* **INSTRUCTIONS FOR THE TASK**:
Once the line with "numbers of rows" is found in the entries below, repeat it and each following line exactly, up to and including the line with "(** The inner". Add no other lines.

* **TASK DATA**:
---------------
(** * deal.II linear algebra: block sparse matrix routing and numeric vector

    A shallow embedding of
    - [lac/trilinos_block_sparse_matrix.h]: the inline members of
      [TrilinosWrappers::BlockSparseMatrix] ([is_compressed], the
      single-element and the bulk [set]/[add]);
    - [lac/vector.h]: the class [Vector<Number>] with its inline element
      access.

    Conventions.
    - [unsigned int] indices and sizes are naturals. Every index the routing
      code computes is bounded by the length of an array that is passed in,
      so the arithmetic is the one of the source as long as the dense value
      block has fewer than 2^32 entries.
    - A failed [Assert] and an access past the end of an array are distinct
      results of a call ([Raise], [Undefined]); nothing is returned besides.
    - The block type and the number type are template parameters of the
      source; here they are type classes. *)

From Stdlib Require Import PrimFloat ZArith Uint63.
From stdpp Require Import base decidable option list.

(** ** Results of a call *)

(** The exceptions named in the two headers, and [ExcIndexRange],
    [ExcDimensionMismatch], [ExcInternalError] of the exception headers
    they include. *)
Inductive exception : Type :=
  | ExcInternalError
  | ExcIndexRange (i lo hi : nat)
  | ExcDimensionMismatch (n1 n2 : nat)
  | ExcDimensionsDontMatch (n1 n2 : nat)
  | ExcEmptyVector
  | ExcIncompatibleRowNumbers (i1 j1 i2 j2 : nat)
  | ExcIncompatibleColNumbers (i1 j1 i2 j2 : nat).

(** The arrays a call reads or writes by index. *)
Inductive array : Type :=
  | block_col_indices_array
  | local_row_length_array
  | local_col_indices_array
  | values_array
  | val_array.

Inductive outcome (A : Type) : Type :=
  | Ok (a : A)
  | Raise (e : exception)
  | Undefined (a : array).
Arguments Ok {A} a.
Arguments Raise {A} e.
Arguments Undefined {A} a.

#[global] Instance outcome_ret : MRet outcome := fun A a => Ok a.
#[global] Instance outcome_bind : MBind outcome := fun A B k c =>
  match c with
  | Ok a => k a
  | Raise e => Raise e
  | Undefined a => Undefined a
  end.

(** Modelled from the spec: the macro [Assert] of [base/exceptions.h] is not
    among the sources. Section 7 of the specification describes its checks as
    "precondition checks raised synchronously at the call that violates
    them"; this is the macro in a debug build, the build in which the
    [#ifdef DEBUG] blocks of the source are compiled as well. *)
Definition Assert (cond : bool) (exc : exception) : outcome unit :=
  if cond then Ok tt else Raise exc.

(** ** Arrays indexed by position *)

(** [a[i]] read and written on a [std::vector] or through a pointer: past
    the end the behaviour is undefined. *)
Definition load {A} (name : array) (a : list A) (i : nat) : outcome A :=
  match a !! i with
  | Some x => Ok x
  | None => Undefined name
  end.

Definition store {A} (name : array) (a : list A) (i : nat) (x : A)
  : outcome (list A) :=
  if bool_decide (i < length a) then Ok (<[i := x]> a) else Undefined name.

(** [&a[off]] handed to a callee that reads [len] elements from it. *)
Definition slice {A} (name : array) (a : list A) (off len : nat)
  : outcome (list A) :=
  if bool_decide (off + len <= length a)
  then Ok (take len (drop off a))
  else Undefined name.

(** [std::vector<unsigned int>::resize (n)]: keeps the first [n] elements
    and value-initialises the new ones. *)
Definition resize (n : nat) (a : list nat) : list nat :=
  take n a ++ replicate (n - length a) 0.

(** Reading a scratch entry outside a call (specification side only). *)
Definition get (a : list nat) (i : nat) : nat := default 0 (a !! i).

(** ** Block indices *)

Module BlockIndices.

(** Modelled from the spec: [BlockIndices] ([lac/block_indices.h]) is not
    among the sources. Section 3: "ordered sequence of block-row sizes,
    ordered sequence of block-column sizes (prefix sums give
    global-to-local mapping)". *)
Record t : Type := Build { block_sizes : list nat }.

Definition size (bi : t) : nat := length (block_sizes bi).

Definition total_size (bi : t) : nat := sum_list (block_sizes bi).

(** The block whose range of global indices holds [i], counted from [b],
    and the index of [i] in it. *)
Fixpoint locate (sizes : list nat) (b i : nat) : option (nat * nat) :=
  match sizes with
  | [] => None
  | s :: sizes' =>
      if bool_decide (i < s) then Some (b, i)
      else locate sizes' (S b) (i - s)
  end.

(** Modelled from the spec: an index past the total size is the
    "IndexOutOfRange" precondition violation of Section 7. *)
Definition global_to_local (bi : t) (i : nat) : outcome (nat * nat) :=
  match locate (block_sizes bi) 0 i with
  | Some p => Ok p
  | None => Raise (ExcIndexRange i 0 (total_size bi))
  end.

End BlockIndices.

(** ** The blocks *)

(** Modelled from the spec: [TrilinosWrappers::SparseMatrix]
    ([lac/trilinos_sparse_matrix.h]) is not among the sources. Section 6:
    the external collaborator "supplies per-block matrix and vector types
    with set, add, compress, isCompressed". The members the block matrix
    calls are the fields; a block is otherwise opaque. [sm_set_row] and
    [sm_add_row] are the calls [set (1, &row, n, cols, values)] and
    [add (1, &row, n, cols, values)] with their two arrays of [n]
    elements. *)
Class SparseMatrix (T B : Type) : Type := {
  sm_set : nat -> nat -> T -> B -> B;
  sm_add : nat -> nat -> T -> B -> B;
  sm_set_row : nat -> list nat -> list T -> B -> B;
  sm_add_row : nat -> list nat -> list T -> B -> B;
  sm_is_compressed : B -> bool
}.

(** Modelled from the spec: setting or adding a run of entries of one row
    is setting or adding them one after the other, left to right. *)
Class RowWise (T B : Type) `{SparseMatrix T B} : Prop := {
  sm_set_row_each : forall row cols values b,
    sm_set_row row cols values b =
    foldl (fun b' cv => sm_set row cv.1 cv.2 b') b (zip cols values);
  sm_add_row_each : forall row cols values b,
    sm_add_row row cols values b =
    foldl (fun b' cv => sm_add row cv.1 cv.2 b') b (zip cols values)
}.

(** Which of the two families of members a call belongs to. *)
Inductive operation : Type := SetValues | AddValues.

Definition element_op {T B} `{SparseMatrix T B} (o : operation)
  : nat -> nat -> T -> B -> B :=
  match o with SetValues => sm_set | AddValues => sm_add end.

Definition row_op {T B} `{SparseMatrix T B} (o : operation)
  : nat -> list nat -> list T -> B -> B :=
  match o with SetValues => sm_set_row | AddValues => sm_add_row end.

(** ** Dense matrices *)

(** Modelled from the spec: [FullMatrix] ([lac/full_matrix.h]) is not
    among the sources. Section 6: callers supply "a row-major value buffer
    (raw pointer/length triple or an equivalent dense-matrix view)": the
    numbers of rows [m ()] and of columns [n ()], and the entries row by
    row, [&values(0,0)] being the address of the first. *)
Record FullMatrix (T : Type) : Type := Build_FullMatrix {
  fm_m : nat;
  fm_n : nat;
  fm_entries : list T
}.
Arguments Build_FullMatrix {T} _ _ _.
Arguments fm_m {T} _.
Arguments fm_n {T} _.
Arguments fm_entries {T} _.

(** A full matrix holds [m () * n ()] entries. *)
Definition fm_wf {T} (a : FullMatrix T) : Prop :=
  length (fm_entries a) = fm_m a * fm_n a.

(** ** The block matrix *)

Module BlockSparseMatrix.

Section Members.

Context {T B : Type} `{SparseMatrix T B}.

(** The members of [BlockMatrixBase<SparseMatrix>] the inline functions
    use (the index tables and the table of blocks), and the three scratch
    vectors [BlockSparseMatrix] declares itself. *)
Record t : Type := Build {
  row_block_indices : BlockIndices.t;
  column_block_indices : BlockIndices.t;
  sub_objects : nat -> nat -> B;
  block_col_indices : list nat;
  local_row_length : list nat;
  local_col_indices : list nat
}.

(** Modelled from the spec: [n_block_rows], [n_block_cols] and [block] of
    [BlockMatrixBase] ([lac/block_matrix_base.h]) are not among the
    sources. Section 3: the router owns "a 2-D grid of opaque
    sparse-matrix-block handles" over the two sequences of block sizes. At
    every call below the block row comes from [global_to_local] or from a
    loop bounded by [n_block_rows], and likewise the block column. *)
Definition n_block_rows (m : t) : nat := BlockIndices.size (row_block_indices m).

Definition n_block_cols (m : t) : nat := BlockIndices.size (column_block_indices m).

Definition block (m : t) (row col : nat) : B := sub_objects m row col.

(** The table of blocks after a member [f] was called on block
    [(row, col)]. *)
Definition call_block (row col : nat) (f : B -> B) (grid : nat -> nat -> B)
  : nat -> nat -> B :=
  fun r c => if bool_decide (r = row /\ c = col) then f (grid r c) else grid r c.

(** The matrix with another table of blocks. *)
Definition with_blocks (m : t) (grid : nat -> nat -> B) : t :=
  Build (row_block_indices m) (column_block_indices m) grid
    (block_col_indices m) (local_row_length m) (local_col_indices m).

(** *** [is_compressed] (lines 732-746) *)

(** The inner loop from [col] on, [k] block columns left; [break] leaves
    it with [compressed = false]. *)
Fixpoint is_compressed_cols (m : t) (row col k : nat) (compressed : bool) : bool :=
  match k with
  | 0 => compressed
  | S k' =>
      if negb (sm_is_compressed (block m row col)) then false
      else is_compressed_cols m row (S col) k' compressed
  end.

(** The outer loop from [row] on, [k] block rows left. *)
Fixpoint is_compressed_rows (m : t) (row k : nat) (compressed : bool) : bool :=
  match k with
  | 0 => compressed
  | S k' =>
      is_compressed_rows m (S row) k'
        (is_compressed_cols m row 0 (n_block_cols m) compressed)
  end.

Definition is_compressed (m : t) : bool :=
  is_compressed_rows m 0 (n_block_rows m) true.

(** *** Single elements (lines 750-757 and 876-887) *)

(** Modelled from the spec: [BlockMatrixBase::set (i, j, value)] and
    [BlockMatrixBase::add (i, j, value)] are not among the sources.
    Section 4.2: single-element set/add "bypass this machinery and
    resolve/dispatch directly". *)
Definition base_element (o : operation) (m : t) (i j : nat) (value : T)
  : outcome t :=
  row_index ← BlockIndices.global_to_local (row_block_indices m) i;
  col_index ← BlockIndices.global_to_local (column_block_indices m) j;
  Ok (with_blocks m
        (call_block row_index.1 col_index.1
           (element_op o row_index.2 col_index.2 value) (sub_objects m))).

Definition set_element (m : t) (i j : nat) (value : T) : outcome t :=
  base_element SetValues m i j value.

Definition add_element (m : t) (i j : nat) (value : T) : outcome t :=
  base_element AddValues m i j value.

(** *** Bulk [set] and [add] (lines 794-872 and 924-1006)

    The two bodies differ in the member called on the block, [set] or
    [add], and in nothing else; [bulk] is that body. *)

(** [for (i=0; i<n_block_cols(); ++i) local_row_length[i] = 0;] from [i]
    on, [k] iterations left. *)
Fixpoint clear_row_length (lrl : list nat) (i k : nat) : outcome (list nat) :=
  match k with
  | 0 => Ok lrl
  | S k' =>
      lrl' ← store local_row_length_array lrl i 0;
      clear_row_length lrl' (S i) k'
  end.

(** The variables the walk over the column indices updates. *)
Record walk : Type := Walk {
  current_block : nat;
  row_length : nat;
  w_block_col_indices : list nat;
  w_local_row_length : list nat;
  w_local_col_indices : list nat
}.

(** One iteration of the walk, at position [j] with column index [col].
    The [while] loop counts [current_block] up to [col_index.first], which
    is larger when the loop is entered. The increment [++row_length] of
    the loop header is the last step. *)
Definition walk_step (cbi : BlockIndices.t) (j col : nat) (w : walk)
  : outcome walk :=
  col_index ← BlockIndices.global_to_local cbi col;
  lci ← store local_col_indices_array (w_local_col_indices w) j col_index.2;
  w' ← (if bool_decide (current_block w < col_index.1) then
          lrl ← store local_row_length_array (w_local_row_length w)
                  (current_block w) (row_length w);
          bci ← store block_col_indices_array (w_block_col_indices w)
                  col_index.1 j;
          Ok (Walk col_index.1 0 bci lrl lci)
        else
          Ok (Walk (current_block w) (row_length w)
                (w_block_col_indices w) (w_local_row_length w) lci));
  _ ← Assert (bool_decide (col_index.1 = current_block w')) ExcInternalError;
  Ok (Walk (current_block w') (S (row_length w'))
        (w_block_col_indices w') (w_local_row_length w')
        (w_local_col_indices w')).

(** [for (j=0; j<n_cols; ++j, ++row_length)] from [j] on, over the column
    indices left. *)
Fixpoint walk_loop (cbi : BlockIndices.t) (j : nat) (cols : list nat) (w : walk)
  : outcome walk :=
  match cols with
  | [] => Ok w
  | col :: cols' =>
      w' ← walk_step cbi j col w;
      walk_loop cbi (S j) cols' w'
  end.

(** The debug-mode sum [length += local_row_length[i]] from [i] on. *)
Fixpoint sum_row_length (lrl : list nat) (i k length : nat) : outcome nat :=
  match k with
  | 0 => Ok length
  | S k' =>
      x ← load local_row_length_array lrl i;
      sum_row_length lrl (S i) k' (length + x)
  end.

(** The scratch vectors: [block_col_indices], [local_row_length],
    [local_col_indices]. *)
Definition scratch : Type := (list nat * list nat * list nat)%type.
---------------
* **RESPONSE BELOW**:
    numbers of rows [m ()] and of columns [n ()], and the entries row by
    row, [&values(0,0)] being the address of the first. *)
Record FullMatrix (T : Type) : Type := Build_FullMatrix {
  fm_m : nat;
  fm_n : nat;
  fm_entries : list T
}.
Arguments Build_FullMatrix {T} _ _ _.
Arguments fm_m {T} _.
Arguments fm_n {T} _.
Arguments fm_entries {T} _.

(** A full matrix holds [m () * n ()] entries. *)
Definition fm_wf {T} (a : FullMatrix T) : Prop :=
  length (fm_entries a) = fm_m a * fm_n a.

(** ** The block matrix *)

Module BlockSparseMatrix.

Section Members.

Context {T B : Type} `{SparseMatrix T B}.

(** The members of [BlockMatrixBase<SparseMatrix>] the inline functions
    use (the index tables and the table of blocks), and the three scratch
    vectors [BlockSparseMatrix] declares itself. *)
Record t : Type := Build {
  row_block_indices : BlockIndices.t;
  column_block_indices : BlockIndices.t;
  sub_objects : nat -> nat -> B;
  block_col_indices : list nat;
  local_row_length : list nat;
  local_col_indices : list nat
}.

(** Modelled from the spec: [n_block_rows], [n_block_cols] and [block] of
    [BlockMatrixBase] ([lac/block_matrix_base.h]) are not among the
    sources. Section 3: the router owns "a 2-D grid of opaque
    sparse-matrix-block handles" over the two sequences of block sizes. At
    every call below the block row comes from [global_to_local] or from a
    loop bounded by [n_block_rows], and likewise the block column. *)
Definition n_block_rows (m : t) : nat := BlockIndices.size (row_block_indices m).

Definition n_block_cols (m : t) : nat := BlockIndices.size (column_block_indices m).

Definition block (m : t) (row col : nat) : B := sub_objects m row col.

(** The table of blocks after a member [f] was called on block
    [(row, col)]. *)
Definition call_block (row col : nat) (f : B -> B) (grid : nat -> nat -> B)
  : nat -> nat -> B :=
  fun r c => if bool_decide (r = row /\ c = col) then f (grid r c) else grid r c.

(** The matrix with another table of blocks. *)
Definition with_blocks (m : t) (grid : nat -> nat -> B) : t :=
  Build (row_block_indices m) (column_block_indices m) grid
    (block_col_indices m) (local_row_length m) (local_col_indices m).

(** *** [is_compressed] (lines 732-746) *)

(** The inner loop from [col] on, [k] block columns left; [break] leaves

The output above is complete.